ETA: REMEMBER TO SECURE YOURSELF AGAINST STATIC BUILDUP!

Always good advice.

Zep
8th February 2007, 04:35 PM
I'm going out on a limb and saying that it is indeed a RAM issue. If it were CPU, you most likely wouldn't get a good boot.

Simple and obvious RAM diagnosis: Remove and replace RAM cards/pairs until the symptoms disappear.

DrDisco
8th February 2007, 05:16 PM
Now that you've mentioned it, when I was doing a defrag (before the total meltdown), that thing was telling me I didn't have enough room and I dang near stripped it down. I'm wondering if the bad sectors where chewing up space.....?

DrDisco
9th February 2007, 05:48 AM
Ok. Well, replacing the hard drive didn't work (at least I don't think it did). I put a new one in the machine and formatted it (which seemed to go faster than when I did my old one, however). I started that around 8:30pm last night. It finished formatting (100gig) at 9:10pm. Then I started loading Windows. By 11:30pm, it was still loading "Start Menu Items". I just shut the machine off and went to bed. NEVER has loading Windows taken nearly 3hrs!

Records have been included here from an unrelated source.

(** Without a supplied template sum and without stray flux, the routine
    returns whenever its documented preconditions hold. *)
Lemma apportionFlux_returns img foot timgs tfoots ispsf pkx pky opts clip :
  length timgs = length tfoots ->
  Forall2 (fun timg tfoot =>
             box_contains (im_bbox timg) (getBBox tfoot) = true) timgs tfoots ->
  box_contains (mi_bbox img) (getBBox foot) = true ->
  flag_set opts ASSIGN_STRAYFLUX = false ->
  exists portions,
    apportionFlux img foot timgs tfoots None ispsf pkx pky opts clip
    = Ok (portions, [],
          sum_templates timgs (im_const (getBBox foot) p0)).
Proof.
  intros Hlen HF Hi Hflag. unfold apportionFlux.
  rewrite Hlen, Nat.eqb_refl. cbn [negb].
  rewrite (check_bboxes_Ok _ _ _ _ HF Hi). cbn [bind im_const im_bbox].
  rewrite box_contains_refl. cbn [negb]. rewrite Hflag.
  set (tsum := sum_templates timgs (im_const (getBBox foot) p0)).
  destruct (mapM_Ok (make_portion img tsum) timgs) as (ps & Eps).
  - intros timg _. unfold make_portion. apply portion_fold_Ok.
    intros x y Hin. apply box_pixels_In in Hin.
    rewrite box_clip_pt in Hin. apply andb_true_iff in Hin.
    destruct Hin as (_ & Hs).
    destruct (sum_templates_spec timgs (im_const (getBBox foot) p0)) as (Hb & _).
    fold tsum in Hb. rewrite Hb in Hs. cbn [im_const im_bbox] in Hs.
    eapply box_contains_pt_sub; eauto.
  - rewrite Eps. cbn [bind]. exists ps. reflexivity.
Qed.
End ApportionReturns.

(** Exact arithmetic. *)
Lemma Qc_eq_bool_false (a b : Qc) : a <> b -> Qc_eq_bool a b = false.
Proof.
  intros H. destruct (Qc_eq_bool a b) eqn:E; [|reflexivity].
  apply Qc_eq_bool_correct in E. contradiction.
Qed.

Lemma Qc_ltb_0_neq (t : Qc) : Qc_ltb (Qc_of_Z 0) t = true -> t <> Qc_of_Z 0.
Proof.
  intros H E. subst. vm_compute in H. discriminate.
Qed.

Ltac exact_arith :=
  change (@pixel ExactArith) with Qc in *;
  change (@dbl ExactArith) with Qc in *;
  change (@padd ExactArith) with Qcplus in *;
  change (@pdiv ExactArith) with Qcdiv in *;
  change (@dmul ExactArith) with Qcmult in *;
  change (@p0 ExactArith) with (Q2Qc 0) in *.

Open Scope Qc_scope.

Lemma Qc_template_sum_at sumbb (timgs : list (Image (@pixel ExactArith)))
      x y (init : @pixel ExactArith) :
  template_sum_at sumbb timgs x y init =
  init + fold_right
           (fun timg s =>
              (if box_contains_pt (box_clip (im_bbox timg) sumbb) x y
               then pmax p0 (im_pix timg x y) else 0) + s)
           0 timgs.
Proof.
  unfold template_sum_at. revert init.
  induction timgs as [|t r IH]; intros init; cbn [fold_left fold_right].
  - exact_arith. ring.
  - rewrite IH. destruct (box_contains_pt _ x y); exact_arith; ring.
Qed.

Lemma Qc_share_sum (I T : Qc) (cs : list Qc) :
  T <> 0 ->
  fold_right (fun c acc => I * (c / T) + acc) 0 cs =
  I * (fold_right Qcplus 0 cs / T).
Proof.
  intros HT. induction cs as [|c cs IH]; cbn [fold_right].
  - field. exact HT.
  - rewrite IH. field. exact HT.
Qed.

Close Scope Qc_scope.

Lemma tsum_clear_initial (foot : Footprint)
      (tsum0 : option (Image (@pixel ExactArith))) x y :
  tsum_clear foot tsum0 -> foot_contains foot x y = true ->
  im_pix (initial_tsum foot tsum0) x y = p0.
Proof.
  destruct tsum0 as [t|]; cbn [tsum_clear initial_tsum].
  - intros H Hin. apply H. exact Hin.
  - intros _ _. reflexivity.
Qed.

(** C2 (as amended): in exact arithmetic, when the template sum is absent
    or zero on the footprint on entry and [apportionFlux] returns with
    [tsum(p) > 0] at every pixel of the parent footprint, the portions sum to
    the image at every pixel of the footprint. *)
Theorem apportionFlux_conserves_flux
        (img : @MaskedImage ExactArith) (foot : Footprint)
        (timgs : list (Image (@pixel ExactArith))) (tfoots : list Footprint)
        (tsum0 : option (Image (@pixel ExactArith)))
        (ispsf : list bool) (pkx pky : list Z)
        (opts : Z) (clip : @dbl ExactArith)
        (portions : list (@MaskedImage ExactArith))
        (strays : list (option (@HeavyFootprint ExactArith)))
        (tsum : Image (@pixel ExactArith)) :
  tsum_clear foot tsum0 ->
  apportionFlux img foot timgs tfoots tsum0 ispsf pkx pky opts clip
  = Ok (portions, strays, tsum) ->
  (forall x y, foot_contains foot x y = true ->
               pltb p0 (im_pix tsum x y) = true) ->
  forall x y, foot_contains foot x y = true ->
              sum_portions portions x y = mi_image img x y.
Proof.
  intros Hclear Hrun Hpos x y Hin.
  destruct (apportionFlux_Ok_inv _ _ _ _ _ _ _ _ _ _ _ _ _ Hrun)
    as (_ & _ & Hbox & Htsum & Hmap).
  pose proof (tsum_clear_initial foot tsum0 x y Hclear Hin) as Hinit.
  remember (initial_tsum foot tsum0) as tsumI eqn:EI.
  destruct (sum_templates_spec timgs tsumI) as (Hbb & Hpix).
  rewrite <- Htsum in Hbb, Hpix.
  assert (Hsum : box_contains_pt (im_bbox tsum) x y = true).
  { rewrite Hbb. eapply box_contains_pt_sub; [exact Hbox|].
    apply foot_contains_bbox. exact Hin. }
  pose proof (Hpos x y Hin) as HT.
  pose proof (Qc_ltb_0_neq _ HT) as HT0.
  assert (Hz : peqb (im_pix tsum x y) p0 = false)
    by (apply Qc_eq_bool_false; exact HT0).
  pose proof (Hpix x y) as HTsum.
  rewrite Qc_template_sum_at, Hinit in HTsum.
  apply mapM_Forall2 in Hmap.
  set (c := fun timg : Image (@pixel ExactArith) =>
              if box_contains_pt (box_clip (im_bbox timg) (im_bbox tsumI)) x y
              then pmax p0 (im_pix timg x y) else 0%Qc) in *.
  assert (Hshare : forall ts ps,
            Forall2 (fun t p => make_portion img tsum t = Ok p) ts ps ->
            sum_portions ps x y =
            fold_right (fun cv acc =>
                          (mi_image img x y * (cv / im_pix tsum x y) + acc)%Qc)
                       0%Qc (map c ts)).
  { intros ts ps HF.
    induction HF as [|timg port ts' ps' Hmk _ IH]; [reflexivity|].
    assert (Hhead : portion_value port x y =
                    (mi_image img x y * (c timg / im_pix tsum x y))%Qc).
    { destruct (make_portion_spec _ _ _ _ Hmk) as (_ & Hv).
      rewrite (Hv x y Hsum Hz). unfold c.
      rewrite box_clip_pt, <- Hbb, Hsum, andb_true_r.
      destruct (box_contains_pt (im_bbox timg) x y).
      - reflexivity.
      - exact_arith. field. exact HT0. }
    change (sum_portions (port :: ps') x y)
      with (portion_value port x y + sum_portions ps' x y)%Qc.
    rewrite Hhead, IH. reflexivity. }
  rewrite (Hshare _ _ Hmap).
  rewrite Qc_share_sum by exact HT0.
  assert (HS : fold_right Qcplus 0%Qc (map c timgs) = im_pix tsum x y).
  { rewrite HTsum. clear. induction timgs as [|t r IH]; cbn [map fold_right].
    - exact_arith. ring.
    - rewrite IH. unfold c. exact_arith. ring. }
  rewrite HS. exact_arith. field. exact HT0.
Qed.

Lemma c2_foot_pixel x y : foot_contains c2_foot x y = true -> x = 0 /\ y = 0.
Proof.
  intros H. apply spans_contain_In in H. destruct H as (s & [<-|[]] & Hc).
  apply span_contains_iff in Hc. cbn [sp_x0 sp_x1 sp_y] in Hc. lia.
Qed.

(** One template of value 1 over a footprint of one pixel of value 1. *)
Lemma apportionFlux_conserves_flux_witness :
  foot_contains c2_foot 0 0 = true /\
  sum_portions (portions_of c2_run) 0 0 = mi_image c2_img 0 0.
Proof.
  split; [reflexivity|].
  apply (apportionFlux_conserves_flux
           c2_img c2_foot [c2_template] [c2_foot] None [] [] [] 0 (Qc_of_Z 0)
           (portions_of c2_run) (strays_of c2_run)
           (tsum_of c2_run c2_template)).
  - exact I.
  - vm_compute. reflexivity.
  - intros x y H. apply c2_foot_pixel in H. destruct H as [-> ->].
    vm_compute. reflexivity.
  - reflexivity.
Defined.

(** Even in exact arithmetic the portions lose flux when the caller supplies
    a template sum that is not zero: the templates are accumulated into it
    (see [sum_templates_keeps_old_contents]).  With a supplied sum that
    holds 1, the template sum is 2 > 0 on the footprint and the single
    portion is 1/2, the image is 1. *)
Lemma apportionFlux_loses_flux :
  (forall x y, foot_contains c2_foot x y = true ->
     pltb p0 (im_pix (tsum_of c2_dirty_run c2_template) x y) = true) /\
  foot_contains c2_foot 0 0 = true /\
  sum_portions (portions_of c2_dirty_run) 0 0 = Q2Qc (1 # 2) /\
  mi_image c2_img 0 0 = Qc_of_Z 1 /\
  sum_portions (portions_of c2_dirty_run) 0 0 <> mi_image c2_img 0 0.
Proof.
  split.
  { intros x y H. apply c2_foot_pixel in H. destruct H as [-> ->].
    vm_compute. reflexivity. }
  split; [reflexivity|].
  assert (E : sum_portions (portions_of c2_dirty_run) 0 0 = Q2Qc (1 # 2))
    by (vm_compute; reflexivity).
  split; [exact E|]. split; [reflexivity|].
  rewrite E. intros H. apply (f_equal this) in H. vm_compute in H. discriminate.
Qed.

(** ** Flux conservation in IEEE arithmetic *)

(** C2 fails as stated: in IEEE arithmetic the shares are rounded.  With
    no template sum supplied, a pixel of value 7 under templates of values
    1 and 2 has the template sum 3 > 0; the portions are the binary32
    numbers next to 7/3 and 14/3, and their sum is 7 + 2^-21. *)
Lemma apportionFlux_rounds :
  (forall x y, foot_contains c2_foot x y = true ->
     pltb p0 (im_pix (tsum_of c2_ieee_run c2_ieee_t1) x y) = true) /\
  foot_contains c2_foot 0 0 = true /\
  mi_image c2_ieee_img 0 0 = S754_finite false 14680064 (-21) /\
  sum_portions (portions_of c2_ieee_run) 0 0
  = S754_finite false 14680065 (-21) /\
  peqb (sum_portions (portions_of c2_ieee_run) 0 0)
       (mi_image c2_ieee_img 0 0) = false /\
  sum_portions (portions_of c2_ieee_run) 0 0 <> mi_image c2_ieee_img 0 0.
Proof.
  split.
  { intros x y H. apply c2_foot_pixel in H. destruct H as [-> ->].
    vm_compute. reflexivity. }
  split; [reflexivity|].
  split; [vm_compute; reflexivity|].
  assert (E : sum_portions (portions_of c2_ieee_run) 0 0
              = S754_finite false 14680065 (-21))
    by (vm_compute; reflexivity).
  split; [exact E|]. split; [vm_compute; reflexivity|].
  rewrite E. vm_compute. discriminate.
Qed.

I've swapped the video card and that didn't help. I swapped HDs and that didn't help. I'm thinking CPU/MB or RAM now (however, I took one stick of RAM out so it was only running on one and that didn't help; I swapped sticks and again no change. So that would seem to suggest that it isn't the RAM, either, right? I mean BOTH sticks being bad? I can imagine one or the other...but not both).

Wudang
9th February 2007, 08:58 AM
Try downloading sisoft's sandra diagnostic software.

FFed
9th February 2007, 11:26 AM
Is this your board?
http://www.msicomputer.com/product/p_spec.asp?model=K8N_Neo2_Platinum&class=mb
Seems like it very picky about the RAM setup. Such as type and which slots it can be in. Make sure you have the sticks in the correct slots.

Stupendous Man
11th February 2007, 05:42 AM
5 hours to install windows xp??
You may have a corrupted mainboard.

Pro7
11th February 2007, 09:02 AM
Is this your board?
http://www.msicomputer.com/product/p_spec.asp?model=K8N_Neo2_Platinum&class=mb
Seems like it very picky about the RAM setup. Such as type and which slots it can be in. Make sure you have the sticks in the correct slots.

WHOA..

a friend of mine has the same mainboard as it is in the url above. He had the same problem with installing Windows XP. It ended up being "diagnosed" as hardware exception failure in the CPU. you need to unlock the cpu cooling fan and take the CPU out and put it back in, making sure its locked in tight before putting the cooling fan back on.

Also its a good advice to clean the fan and the cpu while you are at it. There is a known faulty clip holder in the socket where the cpu is supposed to be.

This might be the same issue you are facing. Otherwise it could be a hardware failure due to feedback from the harddrive to the mainboard. Make sure everything is snugged in tight.

And I like the advice about static discharges.. yes make sure you dont give out static discharge! heh.